Provided entries:
(* ===== verification/PgTypes.v ===== *)
(** The binary decoders of pg_async/types.v: integers, uuids, dates and timestamps,
    numerics as text and as scaled integers, and one-dimensional arrays. Floating-point
    values are their bit patterns, and a [time.Time] its Unix seconds and nanoseconds. *)
From S2P Require Import Prelude WireBytes PgWire.
Local Open Scope Z_scope.

(** ** Fixed-size types *)

Definition oid_int4 : Z := 23.
Definition oid_text : Z := 25.
Definition oid_name : Z := 19.
Definition oid_bpchar : Z := 1042.
Definition oid_varchar : Z := 1043.

Definition decode_int2 (b : list byte) : outcome Z := if negb (len b =? 2) then Err err_int2_width else i16 <$> big_endian_u16_at b 0.
Definition decode_int4 (b : list byte) : outcome Z := if negb (len b =? 4) then Err err_int4_width else i32 <$> big_endian_u32_at b 0.
Definition decode_int8 (b : list byte) : outcome Z := if negb (len b =? 8) then Err err_int8_width else i64 <$> big_endian_u64 b.
Definition decode_bool (b : list byte) : outcome bool := if negb (len b =? 1) then Err err_bool_width else (fun c => negb (byte_val c =? 0)) <$> byte_at b 0.
Definition decode_float4 (b : list byte) : outcome Z := if negb (len b =? 4) then Err err_float4_width else big_endian_u32_at b 0.
Definition decode_float8 (b : list byte) : outcome Z := if negb (len b =? 8) then Err err_float8_width else big_endian_u64 b.

Definition decode_text (b : list byte) : list byte := b.

Definition jsonb_text (raw : list byte) : list byte :=
  match raw with c :: rest => if byte_val c =? 1 then rest else raw | [] => raw end.

Definition decode_uuid (b : list byte) : outcome (list byte) := if negb (len b =? 16) then Err err_uuid_width else slice b 0 16.

(** ** Times *)

Record Time := mkTime { unix : Z; nanosecond : Z }.

Definition max_i64 : Z := 2 ^ 63 - 1.
Definition min_i64 : Z := - 2 ^ 63.
Definition timestamp_infinity : Z := max_i64.
Definition timestamp_neg_infinity : Z := min_i64.
Definition date_infinity : Z := 2 ^ 31 - 1.
Definition date_neg_infinity : Z := - 2 ^ 31.
Definition pg_epoch_unix_s : Z := 946684800.
Definition pg_epoch_unix_days : Z := 10957.

Definition decode_timestamp_us (b : list byte) : outcome Z := if negb (len b =? 8) then Err err_timestamp_width else i64 <$> big_endian_u64 b.

Definition timestamp_time (us : Z) : outcome Time :=
  if (us =? timestamp_infinity) || (us =? timestamp_neg_infinity) then Err err_timestamp_infinite
  else
    let offset := pg_epoch_unix_s * 1000000 in
    if max_i64 - offset <? us then Err err_timestamp_range
    else
      let unix_us := i64 (us + offset) in
      let secs := Z.quot unix_us 1000000 in
      let rem := Z.rem unix_us 1000000 in
      let '(secs, rem) := if rem <? 0 then (secs - 1, rem + 1000000) else (secs, rem) in
      Ok (mkTime secs (i32 (rem * 1000))).

Definition decode_date_days (b : list byte) : outcome Z := if negb (len b =? 4) then Err err_date_width else i32 <$> big_endian_u32_at b 0.
Lemma col_loop_spec cs pos s i idx : rest_at p pos (concat (enc_elem <$> cs) ++ s) -> idx <= i ->
  col_loop (length cs) p i idx pos = match cs !! Z.to_nat (i - idx) with Some c => Ok (to_value c) | None => Err err_row_range end.
Proof.
  unfold fits_int in Hfit. revert pos idx. induction cs as [|c cs IH]; intros pos idx Hr Hi; [done|]. cbn [length col_loop]. cbn [fmap list_fmap concat] in Hr. rewrite <- app_assoc in Hr. pose proof (rest_bounds _ _ _ Hr) as [H0 Hl]. rewrite len_app in Hl. pose proof (len_nonneg (concat (enc_elem <$> cs) ++ s)) as Hn.
  assert (Hnext : idx <> i -> (c :: cs) !! Z.to_nat (i - idx) = cs !! Z.to_nat (i - (idx + 1))) by (intros Hne; replace (Z.to_nat (i - idx)) with (S (Z.to_nat (i - (idx + 1)))) by lia; done).
  destruct c as [v|]; cbn [enc_elem] in *.
  - rewrite <- app_assoc in Hr. rewrite len_app in Hl. change (len (be4 (len v))) with 4 in Hl. pose proof (len_nonneg v) as Hv. rewrite (i32_small (pos + 4)) by lia. rewrite (proj2 (Z.ltb_ge (len p) _)) by lia. destruct (u32_signed _ _ _ _ _ Hr ltac:(lia) eq_refl) as (Eu & Ei & Hr1). rewrite Eu. cbn [mbind outcome_bind]. rewrite Ei.
    rewrite (proj2 (Z.ltb_ge (len v) 0)), (proj2 (Z.ltb_ge _ (len v))) by lia. destruct (Z.eqb_spec idx i) as [->|Hne]; [rewrite Z.sub_diag, (slice_rest _ _ _ _ Hr1); done|]. rewrite Hnext, i32_small by (done || lia). apply IH; [by apply rest_skip in Hr1 | lia].
  - change (len (be4 (-1))) with 4 in Hl. rewrite (i32_small (pos + 4)) by lia. rewrite (proj2 (Z.ltb_ge (len p) _)) by lia. destruct (u32_signed _ _ _ _ _ Hr ltac:(lia) eq_refl) as (Eu & Ei & Hr1). rewrite Eu. cbn [mbind outcome_bind]. rewrite Ei. change (-1 <? 0) with true. cbn match.
    destruct (Z.eqb_spec idx i) as [->|Hne]; [by rewrite Z.sub_diag|]. rewrite Hnext by done. apply IH; [done | lia].
Qed.

Lemma col_loop_post n pos i idx : 0 <= pos <= len p -> post (fun dv => len (bytes dv) <= len p) (col_loop n p i idx pos).
Proof.
  unfold fits_int in Hfit. revert pos idx. induction n as [|n IH]; intros pos idx Hp; [done|]. cbn [col_loop]. rewrite (i32_small (pos + 4)) by lia. destruct (Z.ltb_spec (len p) (pos + 4)) as [|H4]; [done|].
  pose proof (u32_post p pos ltac:(lia) ltac:(lia)) as Hv. destruct (big_endian_u32_at p pos) as [v| |]; [|done|done]. cbn [mbind outcome_bind]. pose proof (i32_range v). destruct (Z.ltb_spec (i32 v) 0); [destruct (_ =? _); [apply len_nonneg | apply IH; lia]|].
  destruct (Z.ltb_spec (len p - (pos + 4)) (i32 v)); [done|]. destruct (_ =? _); [|rewrite i32_small by lia; apply IH; lia]. pose proof (slice_post p (pos + 4) (i32 v) ltac:(lia) ltac:(lia) ltac:(lia)) as Hs. destruct (slice _ _ _); [|done|done]. cbn in *. lia.
Qed.
End Row.

Lemma col_spec cs i : fits_int (enc_row cs) -> len cs < 2 ^ 15 ->
  col (enc_row cs) i = if i <? 0 then Err err_row_range else match cs !! Z.to_nat i with Some c => Ok (to_value c) | None => Err err_row_range end.
Proof.
  intros Hfit Hn. unfold col. pose proof (rest_whole (enc_row cs) : rest_at (enc_row cs) 0 (be2 (len cs) ++ _)) as R0. pose proof (rest_bounds _ _ _ R0) as [_ Hl]. rewrite len_app in Hl. change (len (be2 (len cs))) with 2 in Hl. pose proof (len_nonneg (concat (enc_elem <$> cs))). pose proof (len_nonneg cs).
  rewrite (proj2 (Z.ltb_ge _ 2)) by lia. rewrite (u16_rest _ _ _ _ R0). cbn [mbind outcome_bind]. rewrite i16_mod by lia. destruct (Z.ltb_spec i 0) as [|Hi]; [done|]. cbn [orb]. destruct (Z.leb_spec (len cs) i) as [Hge|Hlt]; [rewrite lookup_ge_None_2 by (unfold len in *; lia); done|].
  apply rest_skip in R0. change (0 + len (be2 (len cs))) with 2 in R0. rewrite <- (app_nil_r (concat _)) in R0. replace (Z.to_nat (len cs)) with (length cs) by (unfold len; lia). by rewrite (col_loop_spec _ Hfit cs 2 [] i 0 R0 Hi), Z.sub_0_r.
Qed.

Lemma col_post p i : fits_int p -> post (fun dv => len (bytes dv) <= len p) (col p i).
Proof.
  intros Hfit. unfold col. destruct (Z.ltb_spec (len p) 2) as [|H2]; [done|]. pose proof (u16_post p 0 ltac:(lia) ltac:(lia)) as Hv. destruct (big_endian_u16_at p 0); [|done|done]. cbn [mbind outcome_bind]. destruct (_ || _); [done|]. apply col_loop_post; [done | lia].
Qed.

(** ** Column descriptions on the wire *)

(** A column: its name and 18 bytes, of which bytes 6 to 9 are the type's OID. *)
Record field_desc := mkField { fname : list byte; fmeta : list byte }.

Definition field_wf (f : field_desc) : Prop := (NUL ∉ fname f) /\ length (fmeta f) = 18%nat.

Definition enc_field (f : field_desc) : list byte := fname f ++ NUL :: fmeta f.

Definition enc_desc (fs : list field_desc) : list byte := be2 (len fs) ++ concat (enc_field <$> fs).

Definition field_oid (f : field_desc) : Z := be_val (take 4 (drop 6 (fmeta f))).

(** A field and what follows it, or nothing: the text ends before the field does. *)
Lemma field_cases (s : list byte) : (exists f s', s = enc_field f ++ s' /\ field_wf f) \/ (forall f s', field_wf f -> s <> enc_field f ++ s').
Proof.
  destruct (find_byte NUL s) as [k|] eqn:E.
  - apply find_byte_Some in E as (a & b & -> & Ha & <-). destruct (Z.ltb_spec (len b) 18) as [Hlt|Hge].
    + right. intros [n m] s' [Hn Hm] Es. unfold enc_field in Es. cbn [fname fmeta] in *. rewrite <- app_assoc in Es. cbn [app] in Es. assert (El : length a = length n) by (pose proof (find_byte_app NUL a b Ha) as E1; rewrite Es, (find_byte_app NUL n _ Hn) in E1; by injection E1).
      apply app_inj_1 in Es as [-> Es]; [|done]. injection Es as ->. unfold len in Hlt. rewrite length_app in Hlt. lia.
    + left. destruct (split_at 18 b) as (m & s' & -> & Hm & _); [unfold len in Hge; lia|]. exists (mkField a m), s'. split; [unfold enc_field; cbn; by rewrite <- app_assoc | done].
  - right. apply find_byte_None in E. intros f s' _ ->. apply E. unfold enc_field. set_solver.
Qed.

Section Columns.
Context (p : list byte) (Hfit : fits_int p).

Lemma nul_loop_spec a pos s fuel : rest_at p pos (a ++ s) -> (NUL ∉ a) -> (match s with [] => True | c :: _ => c = NUL end) -> (length a < fuel \/ s = [] /\ length a <= fuel)%nat -> nul_loop fuel p pos = Ok (pos + len a).
Proof.
  revert pos fuel. induction a as [|c a IH]; intros pos fuel Hr Ha Hs Hf; pose proof (rest_bounds _ _ _ Hr) as [H0 Hl].
  - cbn [app] in Hr. change (len (@nil byte)) with 0. rewrite Z.add_0_r. cbn [app] in Hl. destruct fuel as [|fuel]; cbn [nul_loop].
    + destruct Hf as [|[-> _]]; [lia|]. change (len (@nil byte)) with 0 in Hl. by rewrite (proj2 (Z.ltb_ge _ _)) by lia.
    + destruct s as [|c s]; [change (len (@nil byte)) with 0 in Hl; by rewrite (proj2 (Z.ltb_ge _ _)) by lia|]. subst c. rewrite len_cons in Hl. pose proof (len_nonneg s). rewrite (proj2 (Z.ltb_lt _ _)) by lia. rewrite (byte_rest _ _ _ _ Hr). cbn [mbind outcome_bind]. by rewrite (proj2 (beq_true _ _)).
  - cbn [app] in Hr, Hl. rewrite len_cons in Hl. pose proof (len_nonneg (a ++ s)). destruct fuel as [|fuel]; [cbn in Hf; lia|]. cbn [nul_loop]. rewrite (proj2 (Z.ltb_lt _ _)) by lia. rewrite (byte_rest _ _ _ _ Hr). cbn [mbind outcome_bind].
    apply not_elem_of_cons in Ha as [Hc Ha]. rewrite (proj2 (beq_false c NUL)) by congruence. apply (rest_skip p pos [c]) in Hr. change (len [c]) with 1 in Hr.
    rewrite (IH (pos + 1) fuel Hr Ha Hs); [rewrite len_cons; f_equal; lia|]. cbn in Hf. destruct Hf as [|[? ?]]; [left; lia | right; split; [done | lia]].
Qed.

Lemma field_end_field pos f s : rest_at p pos (enc_field f ++ s) -> field_wf f -> field_end p pos = Ok (pos + len (enc_field f)) /\ rest_at p (pos + len (enc_field f)) s.
Proof.
  intros Hr [Hn Hm]. split; [|by apply rest_skip]. unfold fits_int in Hfit. pose proof (rest_bounds _ _ _ Hr) as [H0 Hl]. pose proof (len_nonneg s). assert (He : len (enc_field f) = len (fname f) + 19) by (unfold enc_field; rewrite len_app, len_cons; unfold len; lia).
  rewrite len_app, He in Hl. unfold enc_field in Hr. rewrite <- app_assoc in Hr. unfold field_end. rewrite (nul_loop_spec (fname f) pos _ (length p) Hr Hn eq_refl) by (left; unfold len in Hl; lia). cbn [mbind outcome_bind]. pose proof (len_nonneg (fname f)).
  rewrite (proj2 (Z.leb_gt _ _)), (proj2 (Z.ltb_ge _ 18)) by lia. cbn [orb]. rewrite i32_small, He by lia. f_equal. lia.
Qed.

Instructions for the task:
Among the entries above, copy exactly only the lines starting with the one containing "Lemma col_post p" and going through the one containing "(** A column: its", both ends included.

Exercise answer:
Lemma col_post p i : fits_int p -> post (fun dv => len (bytes dv) <= len p) (col p i).
Proof.
  intros Hfit. unfold col. destruct (Z.ltb_spec (len p) 2) as [|H2]; [done|]. pose proof (u16_post p 0 ltac:(lia) ltac:(lia)) as Hv. destruct (big_endian_u16_at p 0); [|done|done]. cbn [mbind outcome_bind]. destruct (_ || _); [done|]. apply col_loop_post; [done | lia].
Qed.

(** ** Column descriptions on the wire *)

(** A column: its name and 18 bytes, of which bytes 6 to 9 are the type's OID. *)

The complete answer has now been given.